─── SOURCE RECORDS

Lemma localhost_letters name : ToLower name = localhost -> Forall (fun c => 65 <= c <= 122) name.
Proof.
  intros Hn. apply Forall_forall. intros c Hc. assert (lower_byte c ∈ localhost) as Hin by (rewrite <- Hn; apply list_elem_of_fmap; by exists c).
  unfold lower_byte, is_upper, localhost in *. case_if; zbool; [lia |]. rewrite !elem_of_cons, elem_of_nil in Hin. lia.
Qed.

Lemma localhost_refused name : ToLower name = localhost -> validateSOCKSTargetHost name = Err (blocked_host name).
Proof.
  intros Hn. unfold validateSOCKSTargetHost. rewrite TrimSpace_visible by (eapply Forall_impl; [by apply localhost_letters |]; unfold visible; cbn; lia).
  rewrite bool_decide_false by (by intros ->). by rewrite Hn, bool_decide_true.
Qed.

(** The name of the host itself, in any case, with the dot of the root. *)
Lemma rooted_accepted name : ToLower name = localhost -> validateSOCKSTargetHost (name ++ [46]) = Ok tt.
Proof.
  intros Hn. pose proof (localhost_letters name Hn) as Hv.
  assert (parse_kind (name ++ [46]) = Some 46) as Hk by (rewrite parse_kind_skip; [done |]; eapply Forall_impl; [exact Hv |]; cbn; lia).
  unfold validateSOCKSTargetHost. rewrite TrimSpace_visible.
  2: { apply Forall_app_2; [eapply Forall_impl; [exact Hv |]; unfold visible; cbn; lia | by repeat constructor; unfold visible]. }
  rewrite bool_decide_false by (by destruct name). unfold ToLower in *. rewrite map_app, Hn. change (bool_decide (localhost ++ map lower_byte [46] = localhost) || HasSuffix (localhost ++ map lower_byte [46]) dot_localhost) with false.
  cbn match. unfold ParseIP. rewrite Hk. replace (parseIPv4 (name ++ [46])) with (@None bytes); [done |].
  destruct Hv as [| c name Hc _]; [done |]. unfold parseIPv4. cbn [app parse4_loop]. unfold is_digit. rewrite (proj2 (Z.leb_gt c 57)), andb_false_r by lia. by rewrite (proj2 (Z.eqb_neq c 46)) by lia.
Qed.
(** The fields that are filled in or moved into their range. *)
Definition complete (protocolType fallbackAddress : bytes) (cfg : ServerConfig) : ServerConfig :=
  let windowSize := clampInt (defaultIntBelow (ARQWindowSize cfg) 1 800) 1 8000 in
  let initialRTO := clampFloat (defaultFloatAtMostZero (ARQInitialRTOSeconds cfg) (float64_lit 5 10)) (float64_lit 1 100) (float64_of_int 60) in
  let controlInitialRTO := clampFloat (defaultFloatAtMostZero (ARQControlInitialRTOSeconds cfg) (float64_lit 5 10)) (float64_lit 1 100) (float64_of_int 60) in
  let dataNackGapCap := Z.min (Z.min (Z.max (windowSize ÷ 8) 16) 128) (windowSize - 1) in
  {|
    ConfigDir := ConfigDir cfg;
    ConfigPath := ConfigPath cfg;
    ProtocolType := protocolType;
    UDPHost := UDPHost cfg;
    UDPPort := UDPPort cfg;
    FallbackAddress := fallbackAddress;
    UDPReaders := if UDPReaders cfg <=? 0 then UDPReaders defaultServerConfig else UDPReaders cfg;
    SocketBufferSize := if SocketBufferSize cfg <=? 0 then 8 * 1024 * 1024 else SocketBufferSize cfg;
    MaxConcurrentRequests := if MaxConcurrentRequests cfg <=? 0 then 4096 else MaxConcurrentRequests cfg;
    DNSRequestWorkers := if DNSRequestWorkers cfg <=? 0 then DNSRequestWorkers defaultServerConfig else DNSRequestWorkers cfg;
    DeferredSessionWorkers := let n := if DeferredSessionWorkers cfg <? 0 then 0 else DeferredSessionWorkers cfg in if 128 <? n then 128 else n;
    DeferredSessionQueueLimit := let n := if DeferredSessionQueueLimit cfg <? 1 then 256 else DeferredSessionQueueLimit cfg in if 14336 <? n then 14336 else n;
    MaxPacketSize := if MaxPacketSize cfg <=? 0 then 65535 else MaxPacketSize cfg;
    DropLogIntervalSecs := if fle (DropLogIntervalSecs cfg) fzero then (float64_of_int 2) else DropLogIntervalSecs cfg;
    InvalidCookieWindowSecs := if fle (InvalidCookieWindowSecs cfg) fzero then (float64_of_int 2) else InvalidCookieWindowSecs cfg;
    InvalidCookieErrorThreshold := if InvalidCookieErrorThreshold cfg <=? 0 then 10 else InvalidCookieErrorThreshold cfg;
    SessionTimeoutSecs := if fle (SessionTimeoutSecs cfg) fzero then (float64_of_int 300) else SessionTimeoutSecs cfg;
    SessionCleanupIntervalSecs := if fle (SessionCleanupIntervalSecs cfg) fzero then (float64_of_int 30) else SessionCleanupIntervalSecs cfg;
    ClosedSessionRetentionSecs := if fle (ClosedSessionRetentionSecs cfg) fzero then (float64_of_int 600) else ClosedSessionRetentionSecs cfg;
    SessionInitReuseTTLSeconds := clampFloat (defaultFloatAtMostZero (SessionInitReuseTTLSeconds cfg) (float64_of_int 600)) (float64_of_int 1) (float64_of_int 86400);
    RecentlyClosedStreamTTLSeconds := clampFloat (defaultFloatAtMostZero (RecentlyClosedStreamTTLSeconds cfg) (float64_of_int 600)) (float64_of_int 1) (float64_of_int 86400);
    RecentlyClosedStreamCap := clampInt (defaultIntBelow (RecentlyClosedStreamCap cfg) 1 2000) 1 1000000;
    TerminalStreamRetentionSeconds := clampFloat (defaultFloatAtMostZero (TerminalStreamRetentionSeconds cfg) (float64_of_int 45)) (float64_of_int 1) (float64_of_int 86400);
    MaxPacketsPerBatch := if MaxPacketsPerBatch cfg <? 1 then 20 else MaxPacketsPerBatch cfg;
    PacketBlockControlDuplication := let n := if PacketBlockControlDuplication cfg <? 1 then 1 else PacketBlockControlDuplication cfg in if 4 <? n then 4 else n;
    DNSUpstreamServers := if len (DNSUpstreamServers cfg) =? 0 then [str "1.1.1.1:53"] else DNSUpstreamServers cfg;
    DNSUpstreamTimeoutSecs := if fle (DNSUpstreamTimeoutSecs cfg) fzero then (float64_of_int 4) else DNSUpstreamTimeoutSecs cfg;
    DNSInflightWaitTimeoutSecs := clampFloat (defaultFloatAtMostZero (DNSInflightWaitTimeoutSecs cfg) (float64_of_int 15)) (float64_lit 1 10) (float64_of_int 120);
    SOCKSConnectTimeoutSecs := if fle (SOCKSConnectTimeoutSecs cfg) fzero then (float64_of_int 120) else SOCKSConnectTimeoutSecs cfg;
    DNSFragmentAssemblyTimeoutSecs := if fle (DNSFragmentAssemblyTimeoutSecs cfg) fzero then (float64_of_int 300) else DNSFragmentAssemblyTimeoutSecs cfg;
    StreamSetupAckTTLSeconds := clampFloat (defaultFloatAtMostZero (StreamSetupAckTTLSeconds cfg) (float64_of_int 400)) (float64_of_int 1) (float64_of_int 86400);
    StreamResultPacketTTLSeconds := clampFloat (defaultFloatAtMostZero (StreamResultPacketTTLSeconds cfg) (float64_of_int 300)) (float64_of_int 1) (float64_of_int 86400);
    StreamFailurePacketTTLSeconds := clampFloat (defaultFloatAtMostZero (StreamFailurePacketTTLSeconds cfg) (float64_of_int 120)) (float64_of_int 1) (float64_of_int 86400);
    DNSCacheMaxRecords := if DNSCacheMaxRecords cfg <? 1 then 50000 else DNSCacheMaxRecords cfg;
    DNSCacheTTLSeconds := if fle (DNSCacheTTLSeconds cfg) fzero then (float64_of_int 3600) else DNSCacheTTLSeconds cfg;
    UseExternalSOCKS5 := UseExternalSOCKS5 cfg;
    SOCKS5Auth := SOCKS5Auth cfg;
    SOCKS5User := SOCKS5User cfg;
    SOCKS5Pass := SOCKS5Pass cfg;
    ForwardIP := ForwardIP cfg;
    ForwardPort := ForwardPort cfg;
    Domain := Domain cfg;
    MinVPNLabelLength := if MinVPNLabelLength cfg <=? 0 then 3 else MinVPNLabelLength cfg;
    SupportedUploadCompressionTypes := normalizeCompressionTypeList (SupportedUploadCompressionTypes cfg);
    SupportedDownloadCompressionTypes := normalizeCompressionTypeList (SupportedDownloadCompressionTypes cfg);
    DataEncryptionMethod := if (DataEncryptionMethod cfg <? 0) || (5 <? DataEncryptionMethod cfg) then 1 else DataEncryptionMethod cfg;
    EncryptionKeyFile := if bool_decide (EncryptionKeyFile cfg = []) then str "encrypt_key.txt" else EncryptionKeyFile cfg;
    LogLevel := if bool_decide (LogLevel cfg = []) then str "INFO" else LogLevel cfg;
    ARQWindowSize := windowSize;
    ARQInitialRTOSeconds := initialRTO;
    ARQMaxRTOSeconds := clampFloat (defaultFloatAtMostZero (ARQMaxRTOSeconds cfg) (float64_of_int 3)) initialRTO (float64_of_int 120);
    ARQControlInitialRTOSeconds := controlInitialRTO;
    ARQControlMaxRTOSeconds := clampFloat (defaultFloatAtMostZero (ARQControlMaxRTOSeconds cfg) (float64_of_int 2)) controlInitialRTO (float64_of_int 120);
    ARQMaxControlRetries := clampInt (defaultIntBelow (ARQMaxControlRetries cfg) 1 128) 1 5000;
    ARQInactivityTimeoutSeconds := clampFloat (defaultFloatAtMostZero (ARQInactivityTimeoutSeconds cfg) (float64_of_int 1800)) (float64_of_int 10) (float64_of_int 86400);
    ARQDataPacketTTLSeconds := clampFloat (defaultFloatAtMostZero (ARQDataPacketTTLSeconds cfg) (float64_of_int 2400)) (float64_of_int 10) (float64_of_int 86400);
    ARQControlPacketTTLSeconds := clampFloat (defaultFloatAtMostZero (ARQControlPacketTTLSeconds cfg) (float64_of_int 1200)) (float64_of_int 10) (float64_of_int 86400);
    ARQMaxDataRetries := clampInt (defaultIntBelow (ARQMaxDataRetries cfg) 1 128) 1 5000;
    ARQDataNackMaxGap := clampInt (defaultIntBelow (ARQDataNackMaxGap cfg) 0 16) 0 dataNackGapCap;
    ARQDataNackInitialDelaySeconds := clampFloat (defaultFloatAtMostZero (ARQDataNackInitialDelaySeconds cfg) (float64_lit 3 10)) (float64_lit 1 100) (float64_of_int 30);
    ARQDataNackRepeatSeconds := clampFloat (defaultFloatAtMostZero (ARQDataNackRepeatSeconds cfg) (float64_lit 8 10)) (float64_lit 1 100) (float64_of_int 30);
    ARQTerminalDrainTimeoutSec := clampFloat (defaultFloatAtMostZero (ARQTerminalDrainTimeoutSec cfg) (float64_of_int 120)) (float64_of_int 10) (float64_of_int 3600);
    ARQTerminalAckWaitTimeoutSec := clampFloat (defaultFloatAtMostZero (ARQTerminalAckWaitTimeoutSec cfg) (float64_of_int 90)) (float64_of_int 5) (float64_of_int 3600);
    MaxAllowedClientActiveSessions := clampInt (defaultIntBelow (MaxAllowedClientActiveSessions cfg) 1 (MaxAllowedClientActiveSessions defaultServerConfig)) 1 255;
    MaxAllowedClientActiveStreams := clampInt (defaultIntBelow (MaxAllowedClientActiveStreams cfg) 1 (MaxAllowedClientActiveStreams defaultServerConfig)) 1 65535;
    ClientMaxPacketDuplicationCount := clampInt (defaultIntBelow (ClientMaxPacketDuplicationCount cfg) 0 (ClientMaxPacketDuplicationCount defaultServerConfig)) 0 (Z.min 15 255);
    ClientMaxSetupDuplicationCount := clampInt (defaultIntBelow (ClientMaxSetupDuplicationCount cfg) 0 (ClientMaxSetupDuplicationCount defaultServerConfig)) 0 (Z.min 15 255);
    ClientMaxUploadMTU := clampInt (defaultIntBelow (ClientMaxUploadMTU cfg) 1 (ClientMaxUploadMTU defaultServerConfig)) 1 255;
    ClientMaxDownloadMTU := clampInt (defaultIntBelow (ClientMaxDownloadMTU cfg) 1 (ClientMaxDownloadMTU defaultServerConfig)) 1 65535;
    ClientMaxRxTxWorkers := clampInt (defaultIntBelow (ClientMaxRxTxWorkers cfg) 1 (ClientMaxRxTxWorkers defaultServerConfig)) 1 255;
    ClientMinPingAggressiveInterval := clampFloat (defaultFloatAtMostZero (ClientMinPingAggressiveInterval cfg) (ClientMinPingAggressiveInterval defaultServerConfig)) (float64_lit 5 100) (float64_of_int 1);
    ClientMaxPacketsPerBatch := clampInt (defaultIntBelow (ClientMaxPacketsPerBatch cfg) 1 (ClientMaxPacketsPerBatch defaultServerConfig)) 1 255;
    ClientMaxARQWindowSize := clampInt (defaultIntBelow (ClientMaxARQWindowSize cfg) 1 (ClientMaxARQWindowSize defaultServerConfig)) 1 (Z.min 8000 65535);
    ClientMaxARQDataNackMaxGap := clampInt (defaultIntBelow (ClientMaxARQDataNackMaxGap cfg) 0 (ClientMaxARQDataNackMaxGap defaultServerConfig)) 0 (Z.min 255 255);
    ClientMinCompressionMinSize := clampInt (defaultIntBelow (ClientMinCompressionMinSize cfg) 1 (ClientMinCompressionMinSize defaultServerConfig)) 1 65535;
    ClientMinARQInitialRTOSeconds := clampFloat (defaultFloatAtMostZero (ClientMinARQInitialRTOSeconds cfg) (ClientMinARQInitialRTOSeconds defaultServerConfig)) (float64_lit 5 100) (float64_of_int 1)
  |}.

──────

REQUIREMENT: If a line in the data contains the string "bytes", copy it.

OUTPUT BELOW:
  cbn match. unfold ParseIP. rewrite Hk. replace (parseIPv4 (name ++ [46])) with (@None bytes); [done |].
Definition complete (protocolType fallbackAddress : bytes) (cfg : ServerConfig) : ServerConfig :=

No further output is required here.